(Collection entries)
________________

Definition put_ping (i : nat) (answered misused : bool) (w : sworld) : sworld :=
  mkSWorld (sw_next w) (sw_pools w) (sw_clients w)
    (if answered then {[ i ]} ∪ sw_alive w else sw_alive w ∖ {[ i ]})
    (sw_mig w) (sw_svc w) (sw_listening w) (sw_served w) (sw_misused w || misused) (S (sw_step w)).

(** The handle is closed. *)
Definition closed {A} (m : gmap nat A) (i : nat) : bool := bool_decide (m !! i = None).

Definition exec_scmd {X} (c : scmd X) (w : sworld) : X * sworld :=
  let answer := match se_fault E (sw_step w) with None => Ok tt | Some e => Err e end in
  let same := fun bad => put_handles (sw_next w) (sw_pools w) (sw_clients w) bad w in
  match c in scmd X return X * sworld with
  | SetLogger _ => (tt, same false)
  | NewWithConfig cfg =>
    match answer with
    | Ok _ => (Ok (sw_next w),
               put_handles (S (sw_next w)) (<[sw_next w := cfg]> (sw_pools w)) (sw_clients w) false w)
    | Err e => (Err e, same false)
    end
  | PingPool p => (answer, put_ping p (is_ok answer) (closed (sw_pools w) p) w)
  | ClosePool p => (tt, put_handles (sw_next w) (delete p (sw_pools w)) (sw_clients w)
                          (closed (sw_pools w) p) w)
  | NewClient o => (sw_next w,
                    put_handles (S (sw_next w)) (sw_pools w) (<[sw_next w := o]> (sw_clients w)) false w)
  | PingClient i => (answer, put_ping i (is_ok answer) (closed (sw_clients w) i) w)
  | CloseClient i => (tt, put_handles (sw_next w) (sw_pools w) (delete i (sw_clients w))
                            (closed (sw_clients w) i) w)
  | OverPoolMig p m =>
    let (a, mw) := mrun (se_mig E) m (mkMWorld (sw_mig w) None 0) in
    (a, put_data (mw_db mw) (sw_svc w) (closed (sw_pools w) p) w)
  | OverPool p m =>
    let (a, s) := Effects.run (se_svc E) m (sw_svc w) in
    (a, put_data (sw_mig w) s (closed (sw_pools w) p) w)
  | ListenAndServe p i s =>
    (tt, put_listen true
           (Some (mkSnapshot s (sw_pools w !! p) (sw_clients w !! i)
                    (bool_decide (p ∈ sw_alive w), bool_decide (i ∈ sw_alive w))
                    (sw_mig w) (w_tables (sw_svc w))))
           (closed (sw_pools w) p || closed (sw_clients w) i) w)
  | WaitExit => (se_exit E, same false)
  | Shutdown _ => (answer, put_listen false (sw_served w) false w)
  end.

Fixpoint srun {A} (p : prog scmd A) (w : sworld) : A * sworld :=
  match p with
  | Ret a => (a, w)
  | Act c k => let (x, w') := exec_scmd c w in srun (k x) w'
  end.
End Run.
Arguments snapshot : clear implicits.
Arguments sworld : clear implicits.

(** ** Reasoning about [srun] *)

Section Wp.
Context {Schema : Type} `{ExecSQL Schema} {E : senv}.
Abbreviation sworld := (sworld Schema).

Definition swp {A} (p : prog scmd A) (Q : A -> sworld -> Prop) (w : sworld) : Prop :=
  Q (srun E p w).1 (srun E p w).2.

Lemma swp_ret {A} (a : A) (Q : A -> sworld -> Prop) w : Q a w -> swp (Ret a) Q w.
Proof. done. Qed.

Lemma srun_bind {A B} (p : prog scmd A) (k : A -> prog scmd B) w :
  srun E (p ≫= k) w = (let (a, w') := srun E p w in srun E (k a) w').
Proof.
  revert w. induction p as [a|X c q IH]; intros w; [done|]. simpl.
  destruct (exec_scmd E c w) as [x w']. apply IH.
Qed.

Lemma swp_bind {A B} (p : prog scmd A) (k : A -> prog scmd B) Q w :
  swp p (fun a w' => swp (k a) Q w') w -> swp (p ≫= k) Q w.
Proof. unfold swp. rewrite srun_bind. by destruct (srun E p w). Qed.

Lemma swp_act {X A} (c : scmd X) (k : X -> prog scmd A) Q w :
  swp (k (exec_scmd E c w).1) Q (exec_scmd E c w).2 -> swp (Act c k) Q w.
Proof. unfold swp. simpl. by destruct (exec_scmd E c w). Qed.

Lemma swp_try {E1 E2 A B} (p : prog scmd (result E1 A)) (h : E1 -> E2)
    (k : A -> prog scmd (result E2 B)) Q w :
  swp p (fun r w' => match r with Ok a => swp (k a) Q w' | Err e => Q (Err (h e)) w' end) w ->
  swp (try_catch p h k) Q w.
Proof. intros Hp. apply swp_bind. unfold swp in *. by destruct (srun E p w) as [[] w']. Qed.

Lemma swp_mono {A} (p : prog scmd A) (Q Q' : A -> sworld -> Prop) w :
  swp p Q w -> (forall a w', Q a w' -> Q' a w') -> swp p Q' w.
Proof. unfold swp. auto. Qed.

Lemma swp_run {A} (p : prog scmd A) w a w' :
  srun E p w = (a, w') -> forall Q : A -> sworld -> Prop, swp p Q w -> Q a w'.
Proof. unfold swp. by intros -> Q. Qed.
End Wp.
#[global] Opaque swp.

(** ** The pieces *)

Section Lifecycle.
Context `{UnicodeLower, ParseURL, ParseConfig, SortSlice, Bcrypt, Mail, Signer}.
Context {Schema : Type} `{ExecSQL Schema} {E : senv}.
Variable fs : option (list dir_entry).
Abbreviation sworld := (sworld Schema).

Definition pool_of (conn : string) (maxConns minConns : Z) : pool_config :=
  mkPoolConfig conn maxConns minConns (30 * Minute) (5 * Minute) (1 * Minute).

(** The server is not listening and no closed handle was used. *)
Abbreviation quiet nx pools clients al m s n :=
  (mkSWorld nx pools clients al m s false None false n : sworld).

Lemma closed_insert {A} (m : gmap nat A) i x : closed (<[i := x]> m) i = false.
Proof. unfold closed. by rewrite lookup_insert_eq, bool_decide_false. Qed.

Lemma closed_singleton {A} i (x : A) : closed ({[i := x]} : gmap nat A) i = false.
Proof. apply closed_insert. Qed.

Lemma delete_only {A} i (x : A) : delete i ({[i := x]} : gmap nat A) = ∅.
Proof. unfold singletonM, map_singleton. by rewrite delete_insert_eq, delete_empty. Qed.

Ltac go := apply swp_act; unfold exec_scmd, put_handles, put_data, put_listen, put_ping;
  cbn [fst snd orb sw_next sw_pools sw_clients sw_alive sw_mig sw_svc sw_listening sw_served sw_misused sw_step];
  rewrite ?closed_insert, ?closed_singleton; cbn [orb].

Lemma NewPool_swp url a b nx cl al m s n (Q : result server_error nat -> sworld -> Prop) :
  (forall e nx' al' n', Q (Err e) (quiet nx' ∅ cl al' m s n')) ->
  (forall conn n', pgxpool_ParseConfig url = Ok conn ->
     Q (Ok nx) (quiet (S nx) {[nx := pool_of conn a b]} cl ({[ nx ]} ∪ al) m s n')) ->
  swp (E := E) (NewPool url a b) Q (quiet nx ∅ cl al m s n).
Proof.
  intros Herr Hok. unfold NewPool. destruct (pgxpool_ParseConfig url) as [conn|e]; [|by apply swp_ret].
  apply swp_try. go. destruct (se_fault E n) as [e|]; cbn [fst snd]; [by apply swp_ret|]. apply swp_ret.
  apply swp_bind. go. apply swp_ret. destruct (se_fault E (S n)) as [e|].
  - apply swp_bind. go. rewrite delete_insert_eq, delete_empty. by apply swp_ret, swp_ret.
  - apply swp_ret. by apply Hok.
Qed.

Lemma NewRedis_swp o nx pools al m s n (Q : result server_error nat -> sworld -> Prop) :
  (forall e nx' al' n', Q (Err e) (quiet nx' pools ∅ al' m s n')) ->
  (forall n', Q (Ok nx) (quiet (S nx) pools {[nx := o]} ({[ nx ]} ∪ al) m s n')) ->
  swp (E := E) (NewRedis o) Q (quiet nx pools ∅ al m s n).
Proof.
  intros Herr Hok. unfold NewRedis. apply swp_bind. go. apply swp_ret, swp_bind. go. apply swp_ret.
  destruct (se_fault E (S n)) as [e|].
  - apply swp_bind. go. rewrite delete_insert_eq, delete_empty. by apply swp_ret, swp_ret.
  - apply swp_ret. apply Hok.
Qed.

Lemma migrate_swp cfg nx al m s n (Q : result server_error unit -> sworld -> Prop) :
  fs_ok (Schema := Schema) fs ->
  (forall e nx' al' m' n', Q (Err e) (quiet nx' ∅ ∅ al' m' s n')) ->
  (forall nx' al' m' n', up_to_date fs m' -> Q (Ok tt) (quiet nx' ∅ ∅ al' m' s n')) ->
  swp (E := E) (migrate fs cfg) Q (quiet nx ∅ ∅ al m s n).
Proof.
  intros Hfs Herr Hok. unfold migrate. apply swp_try, NewPool_swp; [done|]. intros conn n' _.
  apply swp_bind, swp_act. unfold exec_scmd. cbn [sw_mig].
  destruct (mrun (se_mig E) (RunMigrations fs) _) as [r w'] eqn:Hrun.
  unfold put_data. cbn [fst snd sw_next sw_pools sw_clients sw_alive sw_mig sw_svc sw_listening sw_served sw_misused sw_step].
  rewrite closed_singleton. cbn [orb]. apply swp_ret, swp_bind. go.
  rewrite delete_only. apply swp_ret, swp_ret. destruct r as [[]|e]; simpl; [|done].
  apply Hok. by eapply RunMigrations_up_to_date.
Qed.

(** The account the configuration names is an administrator. *)
Definition admin_ensured (cfg : Config) (t : Tables) : Prop :=
  BootstrapAdminEmail cfg <> "" /\ BootstrapAdminPassword cfg <> "" ->
  exists id u, t_users t !! id = Some u /\
    user_Email u = normalize_email (BootstrapAdminEmail cfg) /\ user_Role u = "admin".

(** What holds when the server starts to listen: it is built from the
    configuration, both datastores are open with the configured options and
    have answered a ping, no migration is pending unless they are disabled,
    and the administrator exists. *)
Definition ready (cfg : Config) (sn : snapshot Schema) : Prop :=
  sn_server sn = server_of cfg /\
  (exists conn, pgxpool_ParseConfig (DatabaseURL cfg) = Ok conn /\
     sn_pool sn = Some (pool_of conn (DBMaxConns cfg) (DBMinConns cfg))) /\
  sn_client sn = Some (RedisOptions cfg) /\ sn_reached sn = (true, true) /\
  (MigrateOnStart cfg = true -> up_to_date fs (sn_mig sn)) /\
  admin_ensured cfg (sn_tables sn).

(** The end: no handle is open, the server does not listen; it either never
    did, and the process fails, or it was ready and the answer is that of the
    shutdown. *)
Definition finished (cfg : Config) (r : result server_error unit) (w : sworld) : Prop :=
  sw_pools w = ∅ /\ sw_clients w = ∅ /\ sw_listening w = false /\ sw_misused w = false /\
  match sw_served w with
  | None => is_ok r = false
  | Some sn => ready cfg sn /\ (r = Ok tt \/ exists e, r = Err (ForcedShutdown e))
  end.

________________

Write down exactly the span of lines above from the one containing "#[global] Opaque swp." to the one containing "Lemma NewRedis_swp o", both ends included.

#[global] Opaque swp.

(** ** The pieces *)

Section Lifecycle.
Context `{UnicodeLower, ParseURL, ParseConfig, SortSlice, Bcrypt, Mail, Signer}.
Context {Schema : Type} `{ExecSQL Schema} {E : senv}.
Variable fs : option (list dir_entry).
Abbreviation sworld := (sworld Schema).

Definition pool_of (conn : string) (maxConns minConns : Z) : pool_config :=
  mkPoolConfig conn maxConns minConns (30 * Minute) (5 * Minute) (1 * Minute).

(** The server is not listening and no closed handle was used. *)
Abbreviation quiet nx pools clients al m s n :=
  (mkSWorld nx pools clients al m s false None false n : sworld).

Lemma closed_insert {A} (m : gmap nat A) i x : closed (<[i := x]> m) i = false.
Proof. unfold closed. by rewrite lookup_insert_eq, bool_decide_false. Qed.

Lemma closed_singleton {A} i (x : A) : closed ({[i := x]} : gmap nat A) i = false.
Proof. apply closed_insert. Qed.

Lemma delete_only {A} i (x : A) : delete i ({[i := x]} : gmap nat A) = ∅.
Proof. unfold singletonM, map_singleton. by rewrite delete_insert_eq, delete_empty. Qed.

Ltac go := apply swp_act; unfold exec_scmd, put_handles, put_data, put_listen, put_ping;
  cbn [fst snd orb sw_next sw_pools sw_clients sw_alive sw_mig sw_svc sw_listening sw_served sw_misused sw_step];
  rewrite ?closed_insert, ?closed_singleton; cbn [orb].

Lemma NewPool_swp url a b nx cl al m s n (Q : result server_error nat -> sworld -> Prop) :
  (forall e nx' al' n', Q (Err e) (quiet nx' ∅ cl al' m s n')) ->
  (forall conn n', pgxpool_ParseConfig url = Ok conn ->
     Q (Ok nx) (quiet (S nx) {[nx := pool_of conn a b]} cl ({[ nx ]} ∪ al) m s n')) ->
  swp (E := E) (NewPool url a b) Q (quiet nx ∅ cl al m s n).
Proof.
  intros Herr Hok. unfold NewPool. destruct (pgxpool_ParseConfig url) as [conn|e]; [|by apply swp_ret].
  apply swp_try. go. destruct (se_fault E n) as [e|]; cbn [fst snd]; [by apply swp_ret|]. apply swp_ret.
  apply swp_bind. go. apply swp_ret. destruct (se_fault E (S n)) as [e|].
  - apply swp_bind. go. rewrite delete_insert_eq, delete_empty. by apply swp_ret, swp_ret.
  - apply swp_ret. by apply Hok.
Qed.

Lemma NewRedis_swp o nx pools al m s n (Q : result server_error nat -> sworld -> Prop) :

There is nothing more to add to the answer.